We introduce real number computation with digital computers, as formalized by Turing machines, from both practical and theoretical perspectives. In the computational models that we consider, real number computations can be performed to any desired degree of accuracy.
An important property of the models is that the programmer doesn't need to be concerned with the syntactical details of the notation systems for real numbers in order to develop mathematically correct programs. As far as the programmer is concerned, real numbers are taken in the usual (classical) mathematical sense. Of course, in any approach to real number computation, there must be an underlying machinery (called the operational semantics) for computing a syntactical representative of the mathematical entity denoted by a program (called the semantical denotation). The perfect match of the operational and the denotational semantics is called computational adequacy. This is what ensures that the programmer can ignore the operational semantics, relying only on algebraic and analytic methods, in order to derive mathematically correct programs.
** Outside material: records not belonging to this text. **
Lemma blocks_bounds : tp = tb / bs + 1 /\ 0 < tp <= tb /\ (tp - 1) * bs < tb < tp * bs.
Proof using G.
  destruct G as [B F S O _ _ _]. subst tp tb. unfold blocks_of. set (n := Z.of_nat (length file)) in *.
  assert (Hn : 0 <= n) by (subst n; lia). clearbody n. clear F.
  assert (D : (n + bs - 1) / bs = n / bs + 1).
  { symmetry. apply Z.div_unique_pos with (r := n mod bs - 1); [pose proof (Z.mod_pos_bound n bs); lia|].
    pose proof (Z.div_mod n bs). lia. }
  rewrite D. pose proof (Z.div_mod n bs). pose proof (Z.mod_pos_bound n bs).
  assert (0 <= n / bs) by (apply Z.div_pos; lia). nia.
Qed.
Lemma file_block_length i : 0 <= i < tp ->
  Z.of_nat (length (file_block file bs i)) = if i =? tp - 1 then tb mod bs else bs.
Proof using G.
  intros Hi. pose proof blocks_bounds as (D & P & Q). pose proof (g_bs _ _ _ _ G) as B.
  pose proof (Z.div_mod tb bs ltac:(lia)) as DM. pose proof (Z.mod_pos_bound tb bs ltac:(lia)) as MB.
  unfold file_block. rewrite length_firstn, length_skipn.
  replace (length file) with (Z.to_nat tb) by (subst tb; lia).
  destruct (Z.eqb_spec i (tp - 1)) as [E|E].
  - assert (i * bs = tb - tb mod bs) by nia. lia.
  - assert ((i + 1) * bs <= (tp - 1) * bs) by nia. lia.
Qed.
Lemma file_block_le i : Z.of_nat (length (file_block file bs i)) <= bs.
Proof using G. pose proof (g_bs _ _ _ _ G). unfold file_block. rewrite length_firstn. lia. Qed.
Lemma file_block_range i : Forall (fun b => 0 <= b < 256) (file_block file bs i).
Proof using G. apply Forall_firstn, Forall_skipn, G. Qed.

Lemma block_inside i : 0 <= i < tp -> 0 <= i * bs <= tb - Z.of_nat (length (file_block file bs i)).
Proof using G.
  intros Hi. rewrite file_block_length by exact Hi. pose proof blocks_bounds as (D & P & Q).
  pose proof (g_bs _ _ _ _ G) as B. pose proof (Z.div_mod tb bs ltac:(lia)) as DM.
  destruct (Z.eqb_spec i (tp - 1)); nia.
Qed.

Lemma slam_inv_ext m m' st :
  (forall x, 0x40000 <= x -> ld8 m' x = ld8 m x) -> slam_inv file bs im bm hl m st ->
  slam_inv file bs im bm hl m' st.
Proof using G.
  intros E I. pose proof (g_im _ _ _ _ G). pose proof (g_bm _ _ _ _ G). pose proof (g_bs _ _ _ _ G).
  assert (Hb : forall i, 0 <= i -> hasbit m' bm i = hasbit m bm i)
    by (intros i Hi; apply hasbit_ext, E; zmod).
  destruct I as [I1 I2 I3 I4 I5 I6 I7 I8]. split; try assumption.
  - rewrite I7. do 2 f_equal. apply filter_ext. intros i. symmetry. apply Hb. lia.
  - intros i Hi Hh. rewrite Hb in Hh by lia. rewrite <- (I8 i Hi Hh) at 2. apply ldn_ext.
    intros x Hx. apply E. nia.
Qed.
Two topics, computability and complexity, are not developed in this introductory account--see Pour-el and Richards [48], Weihrauch [64] and Ko [35] among other references--but the fundamental properties of the notion of computability are included. Computability theory is concerned with the classification of mathematical entities as either computable or not computable, and complexity theory is concerned with the classification of computable mathematical entities in degrees of consumption of computational resources--space and time. No doubt, these two topics are not only of fundamental importance but also of interest in their own right. In these notes, however, we wish to emphasize the connections between operational and denotational aspects of real number computation.
Another omission is the well-known BSS model of real number computation of Blum, Shub and Smale [10,9]. In our view, this is best regarded as a mathematical abstraction of floating-point computation. What we study here, however, is an alternative approach to real number computation proposed by Turing in 1937, with ideas going back to Brouwer in 1920.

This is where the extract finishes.